The Trauma of Secrecy


Two months ago I based my July blog on Dr. Brene’ Brown’s book Daring Greatly (2012). As is often the case, the authors I read become referral sources for who and what I should be reading professionally, next. That’s exactly what happened when I read Brene’s following paragraph:

“Shame thrives on secret keeping, and when it comes to secrets, there’s some serious science behind the twelve-step program saying, ‘You’re only as sick as your secrets.’ In a pioneering study, psychologist and University of Texas professor James Pennebaker and his colleagues studied what happened when trauma survivors–specifically rape and incest survivors–kept their experiences secret. The research team found that the act of not discussing a traumatic event or confiding it to another person could be more damaging than the actual event. Conversely, when people shared their stories and experiences, their physical health improved, their doctor’s visits decreased, and they showed significant decreases in their stress hormones.”

Note to self: Add James Pennebaker, PhD, Professor of Psychology at the University of Texas at Austin – to reading list. 

I did read Brene’s next paragraph about Dr. Pennebaker’s research before picking up the iPhone to order his book on Amazon:

“Since his early work on the effects of secret keeping, Pennebaker has focused much of his research on the healing power of expressive writing. In his book Writing to Heal (2004), Pennebaker writes, ‘Since the mid-1980s an increasing number of studies have focused on the value of expressive writing as a way to bring about healing. The evidence is mounting that the act of writing about traumatic experience for as little as fifteen or twenty minutes a day for three or four days can produce measurable changes in physical and mental health. Emotional writing can also people’s sleep habits, work efficiency, and how they connect with others.'”

Brene’ adds: “Shame resilience is a practice and like Pennebaker,  I think writing about our shame experiences is an incredibly powerful component of the practice.”

The only–but extremely important–caveat, I would add (with Drs. Pennebaker and Brown’s professional blessings, I’m sure) is that some trauma processing should ONLY be done with a mental health professional. As one reviewer put it: “We have defenses such as repression for good reasons.”

So, I placed my order. Expressive Writing; Words that Heal (2014) is the updated and revised version of Pennebaker’s 2004 edition; co-authored with John Evans, Ed.D. In the preface, Dr. Pennebaker, a “research psychologist” tells how he:

“accidentally discovered the power of writing in an experiment…conducted in the mid-1980s. In the study, people were asked to write for four consecutive days, fifteen minutes per day, about either a traumatic experience or a superficial event. To my surprise, those who wrote about traumas went to the doctor less often in the following months, and many said their writing changed their lives. Ever since then, I’ve been devoted to understanding the mysteries off emotional writing.”

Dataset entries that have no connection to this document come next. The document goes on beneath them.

Lemma reclaim_leaves s now :
  plane_ok config s ->
  exists s', PlaneMatch.runs (reclaim_expired_investigations config now) s (Ok tt) s' /\ fs_ids s' = fs_ids s
    /\ forall i x, fs_jobs s' !! i = Some x -> has_status I_RUNNING (jd_job x) = true ->
         fs_jobs s !! i = Some x /\ lease_expired (jb_claim_expires_at (jd_job x)) now = false.
Proof.
  intros Hok. set (docs := List.filter (fun d => has_status I_RUNNING (jd_job d)) (stream (fs_jobs s))).
  assert (Hdoc : forall d, d ∈ docs -> exists k, fs_jobs s !! k = Some d /\ has_status I_RUNNING (jd_job d) = true).
  { intros d [[k Hk]%stream_elem Hr]%in_filter. by exists k. }
  set (expired := List.filter (fun d => lease_expired (jb_claim_expires_at (jd_job d)) now) docs).
  exists (fold_left (sweep_job config now) expired s).
  assert (Hids : forall l t, fs_ids (fold_left (sweep_job config now) l t) = fs_ids t).
  { induction l as [|d l IH]; intros t; [done|]. simpl. rewrite IH. unfold sweep_job. cbv zeta. by case_match. }
  split_and!.
  - eapply runs_bind; [by apply run_jobs_where|]. apply run_reclaim_jobs; [done..|].
    apply Forall_forall. intros d (k & Hk & Hr)%Hdoc. destruct (jk_job _ _ _ (po_jobs _ _ Hok) k d Hk) as [_ _ _ Hlow Hst].
    destruct (status_running config _ _ _ Hst Hr) as [_ Hhigh]. by split.
  - apply Hids.
  - intros i x Hx Hr. destruct (sweeps_jobs now expired s i x Hx) as [?|[Hs Hall]]; [congruence|].
    split; [done|]. apply not_true_is_false. intros He. rewrite Forall_forall in Hall.
    apply (Hall x); [|by apply (job_named config s i x)].
    apply in_filter. split; [|done]. apply in_filter. split; [|done]. apply stream_elem. by exists i.
Qed.

Lemma decision_read s id j : exists r, PlaneMatch.runs (decision_for_claim id j) s r s.
Proof.
  assert (Hget := run_decision_get served id s). unfold decision_for_claim.
  destruct (fs_decisions s !! id) as [c|].
  2: { eexists. eapply runs_bind; [exact Hget|apply runs_ret]. }
  destruct (decision_request (dc_decision c) (dc_rejection_note c)) as [dec|e] eqn:Hd.
  2: { eexists. eapply runs_bind; [exact Hget|]. cbv beta iota. rewrite Hd. apply runs_raise. }
  destruct (jb_checkpoint_id j) as [cp|].
  2: { eexists. eapply runs_bind; [exact Hget|]. cbv beta iota. rewrite Hd. apply runs_raise. }
  destruct (decide (cp = "")) as [Hc|Hc].
  { eexists. eapply runs_bind; [exact Hget|]. cbv beta iota. rewrite Hd. apply runs_raise. }
  destruct (negb (bool_decide (dc_checkpoint_id c = cp))) eqn:Hn.
  - eexists. eapply runs_bind; [exact Hget|]. cbv beta iota. rewrite Hd, Hn. apply runs_raise.
  - eexists. eapply runs_bind; [exact Hget|]. cbv beta iota. rewrite Hd, Hn. apply runs_ret.
Qed.

(** What a poll leaves running, its own claim aside, was running before. *)
Lemma pick_leaves s now :
  exists r s', PlaneMatch.runs (fs_pick config now) s r s'
  /\ forall i x, fs_jobs s' !! i = Some x ->
       fs_jobs s !! i = Some x \/ jb_claim_token (jd_job x) = Some (uuid_hex (fs_ids s)).
Proof.
  assert (Hrun := run_jobs_where served (has_status I_RUNNING) s).
  destruct (List.filter (fun d => has_status I_RUNNING (jd_job d)) _) as [|d0 l].
  2: { exists (Ok None), s. split; [eapply runs_bind; [exact Hrun|apply runs_ret]|by left]. }
  assert (Hque := run_jobs_where served (has_status I_QUEUED) s).
  set (docs := List.filter (fun d => has_status I_QUEUED (jd_job d)) _) in Hque.
  destruct (existsb (deferred_scenario now) (List.filter eligible docs)) eqn:Hdef.
  { exists (Ok None), s. split; [|by left]. eapply runs_bind; [exact Hrun|]. eapply runs_bind; [exact Hque|].
    cbv beta iota zeta. rewrite Hdef. apply runs_ret. }
  destruct (first_least claimed_before (List.filter (available now) (List.filter eligible docs))) as [d|] eqn:Hd.
  2: { exists (Ok None), s. split; [|by left]. eapply runs_bind; [exact Hrun|]. eapply runs_bind; [exact Hque|].
       cbv beta iota zeta. rewrite Hdef, Hd. apply runs_ret. }
  set (id := jb_id (jd_job d)). set (token := uuid_hex (fs_ids s)).
  set (d' := on_job (claimed token (f_add now (pf_claim_lease_seconds config))) d).
  set (s1 := log_event id "investigation_started" [] (set_job id d' (s <| fs_ids := S (fs_ids s) |>))).
  destruct (decision_read s1 id (jd_job d')) as [dec Hdec].
  assert (Hclaim : exists r, PlaneMatch.runs (fs_claim config now d) s r s1).
  { destruct dec as [dec|e].
    - exists (match worker_claim (jd_job d') dec token with Ok c => Ok (Some c) | Err e => Err e end).
      eapply runs_bind; [apply run_uuid|]. eapply runs_bind; [by apply run_set_job|].
      eapply runs_bind; [by apply run_event|]. eapply runs_bind; [exact Hdec|]. fold token d'.
      destruct (worker_claim (jd_job d') dec token) as [c|e].
      + eapply runs_bind; [apply runs_lift|apply runs_ret].
      + apply runs_bind_err, runs_lift.
    - exists (Err e). eapply runs_bind; [apply run_uuid|]. eapply runs_bind; [by apply run_set_job|].
      eapply runs_bind; [by apply run_event|]. apply runs_bind_err. exact Hdec. }
  destruct Hclaim as [r Hclaim]. exists r, s1. split.
  - eapply runs_bind; [exact Hrun|]. eapply runs_bind; [exact Hque|]. cbv beta iota zeta. rewrite Hdef, Hd.
    exact Hclaim.
  - intros i x. simpl. intros [[<- <-]|[_ Hx]]%lookup_insert_Some; [by right|by left].
Qed.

While “emotional writing”(or its oft-used research term, “expressive writing”) is obviously the purport of the research, and Pennebacker’s book, I became intrigued by the additional traumatic impact of secrecy cited earlier by Brene’ Brown. Pennebaker writes:

“When my students and I studied the aftereffects of traumas, we observed the same things (the Adverse Childhood Experiences [ACE] ) researchers did.” (Note: See my July 5, 2015 blog regarding the ACE Study.) Pennebaker continues:

“But we also found something more striking. Having a traumatic experience was certainly bad for people in many ways, but people who had a trauma and kept that traumatic experience secret were much worse off. Not talking to others about a trauma, we learned, placed people at even higher risk for major and minor illness compared to people who did talk about their traumas.

The dangers of keeping secrets were most apparent for major life traumas. In a series of surveys, several hundred college students and people who worked at a large corporation were asked to complete a brief questionnaire about traumas that had occurred earlier in their lives. The respondents were asked if prior to the age of seventeen they had experienced the death of a family member, the divorce of parents, a sexual trauma, physical abuse, or some other event that had ‘changed their personality.’ For each  item, they were also queried as to whether they had talked to anyone in detail about this experience.

First, over half of the people we surveyed reported having experienced a major trauma in their life prior to the age of seventeen (Keep in mind that these were generally middle and upper-middle class students and adults.) Second, the people who had had any kind of major trauma before the age of seventeen went to physicians for illness at twice the rate of people who had not had a trauma. Finally, among those who had traumas, those who kept their traumas secret went to physicians almost forty percent more often than those who openly talked about their traumas.

Later research projects from multiple labs confirmed these results….Not talking about important issues in your life poses a significant health risk.”

Huh. “Not talking about important issues in your life poses a significant health risk.” My brother would agree that we had loving parents. We never doubted our parents’ love for us. Although I can’t speak for my brother, I don’t remember really talking to anyone about the negative effects Mom and Dad’s troubled marriage was having on me. What I do remember, vividly, is being taken to the doctor for what seemed like an inordinate amount of times –  for stomach aches.